April 18, 2024

Ezra Collective – Live in Leeds 2022 – “everyone a soloist, everyone tighter than tight”

Belgrave Music Hall     6th November 2022    

It is significant that the bass arrives on stage first, starts playing and the drums follow. It is only once the rhythm section is in place that the other three arrive (keys, trumpet and sax). It makes the point that this is a band of equals and what happens on the back row is as important as the front, providing more than a beat. The drumming is intense and precise, while the bass is detailed and tight. As Femi Koleoso, who leads from the drums, tells the audience, they all studied in music colleges or universities and it shows. He gets a big cheer when he mentions Leeds Conservatoire and it’s clear there are a lot of the jazz course in tonight. He’s uncool enough to be delighted with the day’s 5* Guardian Review “reviews are like presents – it’s okay to be pleased when you get one you like but important to not be disappointed when you get one you don’t like”, he says.

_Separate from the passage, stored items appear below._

(* ===== verification/SandboxPolicy.v ===== *)
(** * Auditing the enforcement of sandbox plans

    Models system/aether-sandbox-policy/src/lib.rs: the primitives a plan
    requests, the audit an enforcer writes, the difference of the two, and the
    host policy. *)
From S2P Require Import Prelude RustStd CoreTypes Sandbox.

Inductive SandboxPrimitive :=
| NoNewPrivs | UserNamespace | MountNamespace | NetworkNamespace | PidNamespace | IpcNamespace
| DropCapabilities | InstallSeccomp | CreateCgroupSlice | WriteCgroupLimits | ExecChild.

#[export] Instance SandboxPrimitive_eq_dec : EqDecision SandboxPrimitive.
Proof. solve_decision. Defined.

Definition SandboxPrimitive_as_str (p : SandboxPrimitive) : string :=
  match p with
  | NoNewPrivs => "no-new-privs"
  | UserNamespace => "user-namespace"
  | MountNamespace => "mount-namespace"
  | NetworkNamespace => "network-namespace"
  | PidNamespace => "pid-namespace"
  | IpcNamespace => "ipc-namespace"
  | DropCapabilities => "drop-capabilities"
  | InstallSeccomp => "install-seccomp"
  | CreateCgroupSlice => "create-cgroup-slice"
  | WriteCgroupLimits => "write-cgroup-limits"
  | ExecChild => "exec-child"
  end.

Inductive PrimitiveStatus := PsApplied | PsSkipped | PsFailed.

#[export] Instance PrimitiveStatus_eq_dec : EqDecision PrimitiveStatus.
Proof. solve_decision. Defined.

Definition PrimitiveStatus_as_str (s : PrimitiveStatus) : string :=
  match s with PsApplied => "applied" | PsSkipped => "skipped" | PsFailed => "failed" end.

Record PrimitiveAudit := mkPrimitiveAudit {
  pa_primitive : SandboxPrimitive;
  pa_status : PrimitiveStatus;
  pa_return_code : Z;
  pa_reason : string;
}.

Definition PrimitiveAudit_new (p : SandboxPrimitive) (s : PrimitiveStatus) (code : Z) :
    PrimitiveAudit := mkPrimitiveAudit p s code EmptyString.

Definition PrimitiveAudit_with_reason (reason : string) (r : PrimitiveAudit) : PrimitiveAudit :=
  mkPrimitiveAudit (pa_primitive r) (pa_status r) (pa_return_code r) reason.

Definition is_applied (r : PrimitiveAudit) : bool := bool_decide (pa_status r = PsApplied).
Definition is_skipped (r : PrimitiveAudit) : bool := bool_decide (pa_status r = PsSkipped).
Definition is_failed (r : PrimitiveAudit) : bool := bool_decide (pa_status r = PsFailed).

(** One step of the loop over the namespaces. *)
Definition namespace_primitive (ns : LinuxNamespace) : list SandboxPrimitive :=
  match ns with
  | NsUser => [UserNamespace]
  | NsMount => [MountNamespace]
  | NsNetwork => [NetworkNamespace]
  | NsPid => [PidNamespace]
  | NsIpc => [IpcNamespace]
  | _ => []
  end.

Definition primitives_for (plan : SandboxPlan) : list SandboxPrimitive :=
  (if sp_no_new_privs plan then [NoNewPrivs] else []) ++
  (sp_namespaces plan ≫= namespace_primitive) ++
  (match sp_capabilities plan with [] => [] | _ => [DropCapabilities] end) ++
  (match sp_seccomp plan with Some _ => [InstallSeccomp] | None => [] end) ++
  [CreateCgroupSlice; WriteCgroupLimits; ExecChild].

Record SandboxAudit := mkSandboxAudit {
  sa_plan : SandboxPlan;
  sa_rows : list PrimitiveAudit;
  sa_timestamp_ms : N;
  sa_service : string;
}.

Definition SandboxAudit_new (plan : SandboxPlan) (service : string) (timestamp_ms : N) :
    SandboxAudit := mkSandboxAudit plan [] timestamp_ms service.

Definition SandboxAudit_record (row : PrimitiveAudit) (a : SandboxAudit) : SandboxAudit :=
  mkSandboxAudit (sa_plan a) (sa_rows a ++ [row]) (sa_timestamp_ms a) (sa_service a).

Definition applied_count (a : SandboxAudit) : nat := length (List.filter is_applied (sa_rows a)).
Definition skipped_count (a : SandboxAudit) : nat := length (List.filter is_skipped (sa_rows a)).
Definition failed_count (a : SandboxAudit) : nat := length (List.filter is_failed (sa_rows a)).

Definition SandboxAudit_is_complete (a : SandboxAudit) : bool :=
  (failed_count a =? 0)%nat && (skipped_count a =? 0)%nat.

Record SandboxDiff := mkSandboxDiff {
  diff_missing : list SandboxPrimitive;
  diff_unexpected : list SandboxPrimitive;
  diff_failed : list SandboxPrimitive;
}.

Definition SandboxDiff_is_clean (d : SandboxDiff) : bool :=
  match diff_missing d, diff_unexpected d, diff_failed d with
  | [], [], [] => true
  | _, _, _ => false
  end.

Definition discrepancy_count (d : SandboxDiff) : nat :=
  length (diff_missing d) + length (diff_unexpected d) + length (diff_failed d).

(** The row [find] returns for a primitive. *)
Definition audit_row (a : SandboxAudit) (p : SandboxPrimitive) : option PrimitiveAudit :=
  find_b (λ r, bool_decide (pa_primitive r = p)) (sa_rows a).

Definition diff_plan_vs_audit (plan : SandboxPlan) (a : SandboxAudit) : SandboxDiff :=
  let requested := primitives_for plan in
  mkSandboxDiff
    (List.filter (λ p, match audit_row a p with None => true | Some _ => false end) requested)
    (List.filter (λ p, negb (bool_decide (p ∈ requested))) (pa_primitive <$> sa_rows a))
    (List.filter (λ p, match audit_row a p with Some r => is_failed r | None => false end)
       requested).

(** The trait [SandboxEnforcer]. *)
Class SandboxEnforcer := enforcer_apply : SandboxPlan → string → N → SandboxAudit.

Definition NullEnforcer_apply (plan : SandboxPlan) (service : string) (now_ms : N) :
    SandboxAudit :=
  foldl (λ a p, SandboxAudit_record
                  (PrimitiveAudit_with_reason "null enforcer" (PrimitiveAudit_new p PsSkipped 0)) a)
    (SandboxAudit_new plan service now_ms) (primitives_for plan).

#[export] Instance NullEnforcer : SandboxEnforcer := NullEnforcer_apply.

Record SandboxHostPolicy := mkSandboxHostPolicy {
  allowed_profiles : list SandboxProfile;
  refuse_on_discrepancy : bool;
}.

Definition SandboxHostPolicy_permissive : SandboxHostPolicy :=
  mkSandboxHostPolicy [SbInternal; SbSystemService; SbRestrictedService] false.
Definition SandboxHostPolicy_strict : SandboxHostPolicy :=
  mkSandboxHostPolicy [SbRestrictedService] true.
Definition host_allows (p : SandboxHostPolicy) (profile : SandboxProfile) : bool :=
  bool_decide (profile ∈ allowed_profiles p).

(** ** What a clean difference means *)

Lemma filter_nil_iff {A} (p : A → bool) l :
  List.filter p l = [] ↔ ∀ x, x ∈ l → p x = false.
Proof.
  induction l as [|y l IH]; simpl; [set_solver|]. destruct (p y) eqn:E.
  - split; [done|]. intros H. specialize (H y). rewrite E in H. assert (true = false) by set_solver. done.
  - rewrite IH. set_solver.
Qed.

Lemma diff_is_clean_iff d :
  SandboxDiff_is_clean d = true ↔ diff_missing d = [] ∧ diff_unexpected d = [] ∧ diff_failed d = [].
Proof. destruct d as [[] [] []]; naive_solver. Qed.

(** The difference of a plan and an audit is clean exactly when the first
    row of every requested primitive exists and is not a failure and every row
    is about a requested primitive; a primitive that was skipped counts as
    present, although the difference documents it as missing. *)
Theorem clean_diff_exact plan a :
  SandboxDiff_is_clean (diff_plan_vs_audit plan a) = true ↔
  (∀ p, p ∈ primitives_for plan →
     ∃ r, audit_row a p = Some r ∧ (pa_status r = PsApplied ∨ pa_status r = PsSkipped)) ∧
  (∀ r, r ∈ sa_rows a → pa_primitive r ∈ primitives_for plan).
Proof.
  rewrite diff_is_clean_iff. unfold diff_plan_vs_audit. simpl. rewrite !filter_nil_iff.
  setoid_rewrite negb_false_iff. setoid_rewrite bool_decide_eq_true.
  setoid_rewrite list_elem_of_fmap. split.
  - intros (Hm & Hu & Hf). split; [|naive_solver]. intros p Hp.
    specialize (Hm p Hp). specialize (Hf p Hp). destruct (audit_row a p) as [r|]; [|done].
    exists r. split; [done|]. unfold is_failed in Hf. destruct (pa_status r); [by left|by right|done].
  - intros [Hr Hrow]. split_and!.
    + intros p Hp. destruct (Hr p Hp) as (r & -> & _). done.
    + intros p (r & -> & Hin). by apply Hrow.
    + intros p Hp. destruct (Hr p Hp) as (r & -> & [Hs|Hs]); unfold is_failed; by rewrite Hs.
Qed.

(** ** The null enforcer *)

Lemma null_rows plan service now :
  sa_rows (NullEnforcer_apply plan service now) =
  (λ p, mkPrimitiveAudit p PsSkipped 0 "null enforcer") <$> primitives_for plan.
Proof.
  unfold NullEnforcer_apply. generalize (primitives_for plan). intros l.
  assert (∀ a, sa_rows (foldl (λ a p, SandboxAudit_record (PrimitiveAudit_with_reason "null enforcer"
      (PrimitiveAudit_new p PsSkipped 0)) a) a l) =
    sa_rows a ++ ((λ p, mkPrimitiveAudit p PsSkipped 0 "null enforcer") <$> l)) as H; [|apply H].
  induction l as [|p l IH]; intros a; simpl; [by rewrite app_nil_r|].
  rewrite IH. simpl. by rewrite <-app_assoc.
Qed.

Lemma audit_row_fmap plan service now p :
  p ∈ primitives_for plan →
  audit_row (NullEnforcer_apply plan service now) p =
  Some (mkPrimitiveAudit p PsSkipped 0 "null enforcer").
Proof.
  unfold audit_row. rewrite null_rows. generalize (primitives_for plan).
  induction l as [|q l IH]; [set_solver|]. simpl. intros [->|Hin]%elem_of_cons.
  - by rewrite bool_decide_true.
  - case_bool_decide; [by subst|]. by apply IH.
Qed.

(** An enforcer that applies nothing passes the check: for every plan the
    audit of the null enforcer gives a clean difference, so that even the
    strict host policy sees no discrepancy, while no primitive was applied and
    the audit is not complete. *)
Theorem null_enforcement_looks_clean plan service now :
  let a := enforcer_apply plan service now in
  SandboxDiff_is_clean (diff_plan_vs_audit plan a) = true ∧
  discrepancy_count (diff_plan_vs_audit plan a) = 0 ∧
  applied_count a = 0 ∧ SandboxAudit_is_complete a = false.
Proof.
  cbv zeta. change (enforcer_apply plan service now) with (NullEnforcer_apply plan service now).
  assert (SandboxDiff_is_clean (diff_plan_vs_audit plan (NullEnforcer_apply plan service now))
          = true) as Hc.
  { apply diff_is_clean_iff. unfold diff_plan_vs_audit. simpl. rewrite !filter_nil_iff. split_and!.
    - intros p Hp. by rewrite (audit_row_fmap plan service now p Hp).
    - intros p Hp. rewrite null_rows, <-list_fmap_compose, list_fmap_id in Hp.
      by rewrite bool_decide_true.
    - intros p Hp. by rewrite (audit_row_fmap plan service now p Hp). }
  split_and!; [done| | |].
  - apply diff_is_clean_iff in Hc as (H1 & H2 & H3). unfold discrepancy_count.
    by rewrite H1, H2, H3.
  - unfold applied_count. rewrite null_rows. by induction (primitives_for plan).
  - unfold SandboxAudit_is_complete, skipped_count. rewrite null_rows. apply andb_false_iff. right.
    assert (ExecChild ∈ primitives_for plan) as Hin by (unfold primitives_for; set_solver).
    destruct (primitives_for plan); [set_solver|done].
Qed.

Lemma elem_of_namespace_primitives l q :
  q ∈ (l ≫= namespace_primitive) ↔
  match q with
  | UserNamespace => NsUser ∈ l
  | MountNamespace => NsMount ∈ l
  | NetworkNamespace => NsNetwork ∈ l
  | PidNamespace => NsPid ∈ l
  | IpcNamespace => NsIpc ∈ l
  | _ => False
  end.
Proof.
  induction l as [|ns l IH]; simpl; [destruct q; set_solver|].
  rewrite elem_of_app, IH. destruct ns, q; simpl; set_solver.
Qed.

(** The primitives a plan requests leave out what it asks for: the plan of
    a restricted service keeps no capability, yet its request does not include
    dropping the capabilities (only a plan that keeps some does), and no plan
    requests the UTS and cgroup namespaces it lists. *)
Theorem requested_primitives_exact plan p :
  p ∈ primitives_for plan ↔
  match p with
  | NoNewPrivs => sp_no_new_privs plan = true
  | UserNamespace => NsUser ∈ sp_namespaces plan
  | MountNamespace => NsMount ∈ sp_namespaces plan
  | NetworkNamespace => NsNetwork ∈ sp_namespaces plan
  | PidNamespace => NsPid ∈ sp_namespaces plan
  | IpcNamespace => NsIpc ∈ sp_namespaces plan
  | DropCapabilities => sp_capabilities plan ≠ []
  | InstallSeccomp => is_Some (sp_seccomp plan)
  | CreateCgroupSlice | WriteCgroupLimits | ExecChild => True
  end.
Proof.
  unfold primitives_for. rewrite !elem_of_app, elem_of_namespace_primitives.
  assert (is_Some (sp_seccomp plan) ↔ sp_seccomp plan ≠ None) as Hs
    by (symmetry; apply not_eq_None_Some).
  destruct (sp_no_new_privs plan), (sp_capabilities plan), (sp_seccomp plan), p;
    rewrite ?elem_of_cons, ?elem_of_nil; naive_solver.
Qed.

The musicianship would be nothing without the vibe and the vibe is excellent. The beats are many and varied, the tunes great, and everything is happy and inspired. This is a band celebrating their second album, recorded with the loving and supportive funds of fans and triumphally received tonight. The audience is very much up for it and the small venue nicely full. Beats range from Salsa to Afrobeat (Fela Kuti is named checked and Tony Allen quoted on the album) to reggae and further out. Time signatures switch about happily and the hat is tipped to the classic jazz standards when ‘Smile’ is reworked. Charlie Chaplin’s only well-known song, it provides a base for showing off jazz chops at a slower tempo. This isn’t just a party band but can do the chops and swing the groove too.

Led from the rear by Koleoso , the band look to him for cues and tunes turn on a dime. From the opening ‘No Confusion’ and ‘Welcome To My World’ Latin hotness to the martial reggae of ‘Togetherness / Ego Killah’, the opening sequence is exciting and the double-speed dub bluebeat thrilling. ‘Siesta’ works great as a cool instrumental (the album has a number of vocals across it) and ‘Live Strong’ has an air of a Blue Note horn groover meeting smooth lounge noodle before the wide-ranging ‘Belonging’ gives the keys a chance to shine. With a crazed expression and some very seventies sounds, the keys have been one of the five highlights (the other four are the other four instruments). It sounds like ‘Love In Outer Space’ is going to send us off but an old tune or two pops up with some speedy salsa and a huge drum solo.

Like the album, the evening is heavy on funk and grooves, piano fun, smart drums, plenty of horns – used anywhere between full blast, gentle propulsion and intricate solo. This is the highest quality of danceable jazz but with no make-weights in the band – everyone a soloist, everyone tighter than tight. Combining easy accessibility with top muso chops and jazz kudos takes ninja-level skills. This band is playing at the upper level of British jazz and at take-off point for much wider recognition.